16La standardisation des procédures propres à toute technique ne serait donc pas exclusive de l’astuce ou de la ruse. Ce triplet, en incluant le savoir scientifique, atteste que l’ordre procédural n’est pas attentatoire à la liberté d’inventer. La standardisation résultant de cette double exigence sociale d’administrer des preuves (entre autres d’efficacité) et de communiquer des résultats, l’inventivité, s’exprimeraient alors dans cette activité première, dans cet indispensable bricolage que l’on nomme modélisation. Il s’agit de techniques qui, loin d’être les auxiliaires subalternes de distinguées théories, organisent notre intelligence du monde, puisqu’il s’agit d’une intelligence fabriquée et non d’une révélation. L’élaboration de modèles n’a sans doute plus grand chose à voir avec le délice ludique qui s’attachait à la construction des belles machines du siècle des Lumières. Cependant, dans la technique moderne, le bricolage n’est pas pour autant proscrit, bien au contraire. L’inventivité astucieuse reste bien une des valeurs emblématiques du technicien qui se veut plus acteur qu’agent. Les outils modernes mis à sa disposition, donc à la disposition de celui qu’intéresse la réalisation et le pilotage de systèmes de formation, autorisent la construction de beaux modèles dans une dynamique d’ajustement continu et de perfectionnement progressif qui mobilise ses trois savoirs et mêle la ruse à la science. Les rectifications soutenues auxquelles s’oblige la recherche-développement témoignent d’une qualité de l’implication cognitive bien différente de celle qui s’applique au seul maintien de routines. Un modèle (d’institution, de raisonnement, d’apprenants, de mémoire, de réseau, etc.) reste, somme toute, une construction transitoire, bricolée et toujours testable.
17Une des fonctions de la modélisation est de contribuer à la réduction de l’incertitude qui s’attache au langage, à travers la mise en œuvre de systèmes sémiotiques divers dont le maniement et les traductions doivent faire l’objet d’un long apprentissage (Baillé, 1993).
18En raison de son aptitude originelle à élaborer des modèles et à les formaliser, la psychologie sociale a pu approcher au plus près le savoir de l’ingénieur. Toutefois, c’est sur ce même plan de la modélisation que des progrès restent à accomplir, en particulier pour accroître son opérativité dans le domaine de la formation professionnelle ou générale. À cet effet, la recherche-développement pourrait offrir un cadre particulièrement bien adapté. On comprendra aisément que cette vaste question déborde le cadre du présent ouvrage.

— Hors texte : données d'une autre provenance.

(* ===== verification/Choices.v ===== *)
(** Enumerations of the madadkar app ([src/apps/madadkar/choices.py]).

    Each Django [TextChoices] class is a module with the class's name: an
    inductive type [t] with the members in source order and [values], the
    member/database-value pairs.  The class [TextChoices] gives the column
    value of a member and reads a member back from a column value. *)

From S2P Require Import Prelude.

Class TextChoices (A : Type) `{EqDecision A} : Type := {
  choices : list (A * string);
  choices_total : forall a : A, exists v, (a, v) ∈ choices;
  choices_values_nodup : NoDup choices.*2;
  choices_members_nodup : NoDup choices.*1;
}.

(** [Member.value] *)
Definition value {A} `{TextChoices A} (a : A) : string :=
  match list_find (fun p => p.1 = a) choices with
  | Some (_, (_, v)) => v
  | None => EmptyString
  end.

(** [Class(v)], the member with a column value. *)
Definition of_value {A} `{TextChoices A} (v : string) : option A :=
  match list_find (fun p => p.2 = v) choices with
  | Some (_, (a, _)) => Some a
  | None => None
  end.

(** [v in Class.values] *)
Definition is_value {A} `{TextChoices A} (v : string) : bool :=
  bool_decide (v ∈ (choices (A := A)).*2).

Section Roundtrip.
Context {A : Type} `{TextChoices A}.

Lemma choices_fst_inj (a : A) v w :
  (a, v) ∈ choices -> (a, w) ∈ choices -> v = w.
Proof.
  pose proof choices_members_nodup as Hnd. induction choices as [|[b u] l IH].
  - set_solver.
  - simpl in Hnd. apply NoDup_cons in Hnd as [Hb Hnd].
    assert (forall x, (b, x) ∈ l -> False) as Hno.
    { intros x Hx. apply Hb. change b with ((b, x).1). by apply list_elem_of_fmap_2. }
    rewrite !elem_of_cons. naive_solver.
Qed.

Lemma choices_snd_inj (a b : A) v :
  (a, v) ∈ choices -> (b, v) ∈ choices -> a = b.
Proof.
  pose proof choices_values_nodup as Hnd. induction choices as [|[c u] l IH].
  - set_solver.
  - simpl in Hnd. apply NoDup_cons in Hnd as [Hb Hnd].
    assert (forall x, (x, u) ∈ l -> False) as Hno.
    { intros x Hx. apply Hb. change u with ((x, u).2). by apply list_elem_of_fmap_2. }
    rewrite !elem_of_cons. naive_solver.
Qed.

Lemma value_elem (a : A) : (a, value a) ∈ choices.
Proof.
  unfold value. destruct (choices_total a) as [v Hv].
  destruct (list_find _ _) as [[i [b w]]|] eqn:Hf.
  - apply list_find_Some in Hf as (Hi & Heq & _). simpl in Heq. subst b.
    by eapply list_elem_of_lookup_2.
  - exfalso. apply list_find_None in Hf. rewrite Forall_forall in Hf.
    exact (Hf _ Hv eq_refl).
Qed.

Lemma of_value_Some (v : string) (a : A) : of_value v = Some a <-> value a = v.
Proof.
  unfold of_value. destruct (list_find _ _) as [[i [b w]]|] eqn:Hf.
  - apply list_find_Some in Hf as (Hi & Heq & _). simpl in Heq. subst w.
    apply list_elem_of_lookup_2 in Hi. split.
    + intros [= <-]. eapply choices_fst_inj; [apply value_elem|done].
    + intros Ha. f_equal. eapply choices_snd_inj; [done|].
      rewrite <- Ha. apply value_elem.
  - split; [done|]. intros Ha. exfalso.
    apply list_find_None in Hf. rewrite Forall_forall in Hf.
    exact (Hf _ (value_elem a) Ha).
Qed.

Lemma value_inj (a b : A) : value a = value b -> a = b.
Proof.
  intros Heq. apply (choices_snd_inj _ _ (value a)); [apply value_elem|].
  rewrite Heq. apply value_elem.
Qed.

Lemma is_value_spec (v : string) :
  is_value (A := A) v = true <-> exists a : A, value a = v.
Proof.
  unfold is_value. rewrite bool_decide_eq_true, list_elem_of_fmap. split.
  - intros ([a w] & -> & Hin). exists a.
    eapply choices_fst_inj; [apply value_elem|done].
  - intros (a & <-). exists (a, value a). split; [done|apply value_elem].
Qed.

End Roundtrip.

Ltac solve_choices :=
  lazymatch goal with
  | |- forall a, exists v, _ => intros []; eexists; repeat constructor
  | |- NoDup _ => apply (bool_decide_unpack _); vm_compute; exact I
  end.

Module CampaignStatus.

Inductive t : Set :=
| DRAFT
| PUBLISHED
| COMPLETED
| CLOSED.

#[export] Instance t_eq : EqDecision t.
Proof. solve_decision. Defined.

Definition values : list (t * string) :=
  [ (DRAFT, "draft"%string);
    (PUBLISHED, "published"%string);
    (COMPLETED, "completed"%string);
    (CLOSED, "closed"%string) ].

#[export, refine] Instance t_choices : TextChoices t := { choices := values }.
Proof. all: solve_choices. Defined.

End CampaignStatus.
Export (hints) CampaignStatus.

Module ParticipationStatus.

Inductive t : Set :=
| PENDING_PAYMENT
| PAID
| FAILED
| EXPIRED
| REFUNDED.

#[export] Instance t_eq : EqDecision t.
Proof. solve_decision. Defined.

Definition values : list (t * string) :=
  [ (PENDING_PAYMENT, "pending_payment"%string);
    (PAID, "paid"%string);
    (FAILED, "failed"%string);
    (EXPIRED, "expired"%string);
    (REFUNDED, "refunded"%string) ].

#[export, refine] Instance t_choices : TextChoices t := { choices := values }.
Proof. all: solve_choices. Defined.

End ParticipationStatus.
Export (hints) ParticipationStatus.

Module PaymentStatus.

Inductive t : Set :=
| PENDING
| SUCCESS
| FAILED.

#[export] Instance t_eq : EqDecision t.
Proof. solve_decision. Defined.

Definition values : list (t * string) :=
  [ (PENDING, "pending"%string);
    (SUCCESS, "success"%string);
    (FAILED, "failed"%string) ].

#[export, refine] Instance t_choices : TextChoices t := { choices := values }.
Proof. all: solve_choices. Defined.

End PaymentStatus.
Export (hints) PaymentStatus.

Module ReconciliationStatus.

Inductive t : Set :=
| DRAFT
| COMPLETED
| FAILED.

#[export] Instance t_eq : EqDecision t.
Proof. solve_decision. Defined.

Definition values : list (t * string) :=
  [ (DRAFT, "draft"%string);
    (COMPLETED, "completed"%string);
    (FAILED, "failed"%string) ].

#[export, refine] Instance t_choices : TextChoices t := { choices := values }.
Proof. all: solve_choices. Defined.

End ReconciliationStatus.
Export (hints) ReconciliationStatus.

Module ReconciliationItemStatus.

Inductive t : Set :=
| MATCHED
| MISSING_INTERNAL
| AMOUNT_MISMATCH
| STATUS_MISMATCH
| DUPLICATE_PROVIDER_REF.

#[export] Instance t_eq : EqDecision t.
Proof. solve_decision. Defined.

Definition values : list (t * string) :=
  [ (MATCHED, "matched"%string);
    (MISSING_INTERNAL, "missing_internal"%string);
    (AMOUNT_MISMATCH, "amount_mismatch"%string);
    (STATUS_MISMATCH, "status_mismatch"%string);
    (DUPLICATE_PROVIDER_REF, "duplicate_provider_ref"%string) ].

#[export, refine] Instance t_choices : TextChoices t := { choices := values }.
Proof. all: solve_choices. Defined.

End ReconciliationItemStatus.
Export (hints) ReconciliationItemStatus.

Module ExternalFundingStatus.

Inductive t : Set :=
| RECORDED
| VOIDED.

#[export] Instance t_eq : EqDecision t.
Proof. solve_decision. Defined.

Definition values : list (t * string) :=
  [ (RECORDED, "recorded"%string);
    (VOIDED, "voided"%string) ].

#[export, refine] Instance t_choices : TextChoices t := { choices := values }.
Proof. all: solve_choices. Defined.

End ExternalFundingStatus.
Export (hints) ExternalFundingStatus.

Module ExternalFundingMethod.

Inductive t : Set :=
| CASH
| CARD_TRANSFER
| CHEQUE
| INTERNAL
| OTHER.

#[export] Instance t_eq : EqDecision t.
Proof. solve_decision. Defined.

Definition values : list (t * string) :=
  [ (CASH, "cash"%string);
    (CARD_TRANSFER, "card_transfer"%string);
    (CHEQUE, "cheque"%string);
    (INTERNAL, "internal"%string);
    (OTHER, "other"%string) ].

#[export, refine] Instance t_choices : TextChoices t := { choices := values }.
Proof. all: solve_choices. Defined.

End ExternalFundingMethod.
Export (hints) ExternalFundingMethod.

Module PaymentEventKind.

Inductive t : Set :=
| CREATED
| VERIFY_SUCCESS
| VERIFY_FAILED
| AMOUNT_MISMATCH
| EXPIRED
| REFUND_REQUESTED
| REFUND_APPROVED
| REFUND_REJECTED
| REFUND_COMPLETED
| REFUND_FAILED
| ADJUSTMENT_APPLIED.

#[export] Instance t_eq : EqDecision t.
Proof. solve_decision. Defined.

Definition values : list (t * string) :=
  [ (CREATED, "created"%string);
    (VERIFY_SUCCESS, "verify_success"%string);
    (VERIFY_FAILED, "verify_failed"%string);
    (AMOUNT_MISMATCH, "amount_mismatch"%string);
    (EXPIRED, "expired"%string);
    (REFUND_REQUESTED, "refund_requested"%string);
    (REFUND_APPROVED, "refund_approved"%string);
    (REFUND_REJECTED, "refund_rejected"%string);
    (REFUND_COMPLETED, "refund_completed"%string);
    (REFUND_FAILED, "refund_failed"%string);
    (ADJUSTMENT_APPLIED, "adjustment_applied"%string) ].

#[export, refine] Instance t_choices : TextChoices t := { choices := values }.
Proof. all: solve_choices. Defined.

End PaymentEventKind.
Export (hints) PaymentEventKind.

Module RefundStatus.

Inductive t : Set :=
| PENDING_REVIEW
| APPROVED
| REJECTED
| COMPLETED
| FAILED.

#[export] Instance t_eq : EqDecision t.
Proof. solve_decision. Defined.

Definition values : list (t * string) :=
  [ (PENDING_REVIEW, "pending_review"%string);
    (APPROVED, "approved"%string);
    (REJECTED, "rejected"%string);
    (COMPLETED, "completed"%string);
    (FAILED, "failed"%string) ].

#[export, refine] Instance t_choices : TextChoices t := { choices := values }.
Proof. all: solve_choices. Defined.

End RefundStatus.
Export (hints) RefundStatus.

Module RefundReason.

Inductive t : Set :=
| DUPLICATE_PAYMENT
| USER_REQUEST
| CAMPAIGN_CANCELED
| PROVIDER_REVERSAL
| ADMIN_CORRECTION
| OTHER.

#[export] Instance t_eq : EqDecision t.
Proof. solve_decision. Defined.

Definition values : list (t * string) :=
  [ (DUPLICATE_PAYMENT, "duplicate_payment"%string);
    (USER_REQUEST, "user_request"%string);
    (CAMPAIGN_CANCELED, "campaign_canceled"%string);
    (PROVIDER_REVERSAL, "provider_reversal"%string);
    (ADMIN_CORRECTION, "admin_correction"%string);
    (OTHER, "other"%string) ].

#[export, refine] Instance t_choices : TextChoices t := { choices := values }.
Proof. all: solve_choices. Defined.

End RefundReason.
Export (hints) RefundReason.

Module FinancialAdjustmentType.

Inductive t : Set :=
| CREDIT
| DEBIT.

#[export] Instance t_eq : EqDecision t.
Proof. solve_decision. Defined.

Definition values : list (t * string) :=
  [ (CREDIT, "credit"%string);
    (DEBIT, "debit"%string) ].

#[export, refine] Instance t_choices : TextChoices t := { choices := values }.
Proof. all: solve_choices. Defined.

End FinancialAdjustmentType.
Export (hints) FinancialAdjustmentType.

Module FinancialAdjustmentStatus.

Inductive t : Set :=
| PENDING_REVIEW
| APPROVED
| REJECTED
| APPLIED.

#[export] Instance t_eq : EqDecision t.
Proof. solve_decision. Defined.

Definition values : list (t * string) :=
  [ (PENDING_REVIEW, "pending_review"%string);
    (APPROVED, "approved"%string);
    (REJECTED, "rejected"%string);
    (APPLIED, "applied"%string) ].

#[export, refine] Instance t_choices : TextChoices t := { choices := values }.
Proof. all: solve_choices. Defined.

End FinancialAdjustmentStatus.
Export (hints) FinancialAdjustmentStatus.

Module MadadkarRiskSignalType.

Inductive t : Set :=
| HIGH_AMOUNT_NEW_USER
| PAYMENT_FAILURE_SPIKE
| SUSPICIOUS_IP_VELOCITY
| REFUND_VELOCITY
| CAMPAIGN_REFUND_SPIKE
| ADJUSTMENT_ANOMALY.

#[export] Instance t_eq : EqDecision t.
Proof. solve_decision. Defined.

Definition values : list (t * string) :=
  [ (HIGH_AMOUNT_NEW_USER, "high_amount_new_user"%string);
    (PAYMENT_FAILURE_SPIKE, "payment_failure_spike"%string);
    (SUSPICIOUS_IP_VELOCITY, "suspicious_ip_velocity"%string);
    (REFUND_VELOCITY, "refund_velocity"%string);
    (CAMPAIGN_REFUND_SPIKE, "campaign_refund_spike"%string);
    (ADJUSTMENT_ANOMALY, "adjustment_anomaly"%string) ].

#[export, refine] Instance t_choices : TextChoices t := { choices := values }.
Proof. all: solve_choices. Defined.

End MadadkarRiskSignalType.
Export (hints) MadadkarRiskSignalType.

Module MadadkarRiskSeverity.

Inductive t : Set :=
| LOW
| MEDIUM
| HIGH
| CRITICAL.

#[export] Instance t_eq : EqDecision t.
Proof. solve_decision. Defined.

Definition values : list (t * string) :=
  [ (LOW, "low"%string);
    (MEDIUM, "medium"%string);
    (HIGH, "high"%string);
    (CRITICAL, "critical"%string) ].

#[export, refine] Instance t_choices : TextChoices t := { choices := values }.
Proof. all: solve_choices. Defined.

End MadadkarRiskSeverity.
Export (hints) MadadkarRiskSeverity.

Module MadadkarRiskStatus.

Inductive t : Set :=
| OPEN
| REVIEWED
| DISMISSED
| ESCALATED.

#[export] Instance t_eq : EqDecision t.
Proof. solve_decision. Defined.

Definition values : list (t * string) :=
  [ (OPEN, "open"%string);
    (REVIEWED, "reviewed"%string);
    (DISMISSED, "dismissed"%string);
    (ESCALATED, "escalated"%string) ].

#[export, refine] Instance t_choices : TextChoices t := { choices := values }.
Proof. all: solve_choices. Defined.

End MadadkarRiskStatus.
Export (hints) MadadkarRiskStatus.

Module DisbursementStatus.

Inductive t : Set :=
| REQUESTED
| APPROVED
| REJECTED
| PAID
| CANCELED.

#[export] Instance t_eq : EqDecision t.
Proof. solve_decision. Defined.

Definition values : list (t * string) :=
  [ (REQUESTED, "requested"%string);
    (APPROVED, "approved"%string);
    (REJECTED, "rejected"%string);
    (PAID, "paid"%string);
    (CANCELED, "canceled"%string) ].

#[export, refine] Instance t_choices : TextChoices t := { choices := values }.
Proof. all: solve_choices. Defined.

End DisbursementStatus.
Export (hints) DisbursementStatus.

Module FinancialControlSeverity.

Inductive t : Set :=
| HEALTHY
| WATCH
| WARNING
| CRITICAL.

#[export] Instance t_eq : EqDecision t.
Proof. solve_decision. Defined.

Definition values : list (t * string) :=
  [ (HEALTHY, "healthy"%string);
    (WATCH, "watch"%string);
    (WARNING, "warning"%string);
    (CRITICAL, "critical"%string) ].

#[export, refine] Instance t_choices : TextChoices t := { choices := values }.
Proof. all: solve_choices. Defined.

End FinancialControlSeverity.
Export (hints) FinancialControlSeverity.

19Le travail de l’ingénieur consiste à mettre en œuvre des dispositifs (ici de formation) efficaces. Plus proche du chercheur que de l’expert, il devra organiser (modéliser) ses propositions pour en tester l’efficacité. Il ne s’agit pas d’une mince affaire. En effet, une approche expérimentale de l’efficacité devrait soumettre modèles et plans d’expérience à des conditions d’autant plus sévères qu’on heurte, dans le domaine de la formation comme dans celui des ressources humaines, de fortes convictions et des croyances bien ancrées. Le but que ce type de recherches s’assigne, notamment l’amélioration d’une formation, demeure fortement contextualisé, et l’ordre avant-après (qu’est-ce qui augmente après l’introduction d’un facteur supposé avoir un effet bénéfique pour les apprenants ?) pilote les modalités expérimentales. En général, l’effet différenciateur des épreuves initiales déterminera, pour une part non négligeable, l’amplitude des progrès. De plus, toujours au niveau des performances, si l’on considère en fraction de la variance totale, la variance attribuable aux effets présumés bénéfiques des fluctuations systématiquement provoquées de ce facteur (pédagogique, didactique, ergonomique ou autre), il est fréquent de constater que celle-ci est souvent inférieure aux fractions de variance imputables à des facteurs non contrôlés (du moins si l’on considère la littérature qui présente ce type de technique expérimentale). À cela il faut ajouter la régression vers la moyenne des scores, en raison de la réduction, au post-test, de la valeur moyenne de l’erreur aléatoire qui constitue une partie du score de chaque sujet. Ce bref rappel pour dire que les conditions d’une approche de l’efficacité sont à reconstruire pour chaque formation. En outre, dans les systèmes dynamiques, l’efficacité ne peut être abordée indépendamment du perfectionnement ou de la correction d’erreurs.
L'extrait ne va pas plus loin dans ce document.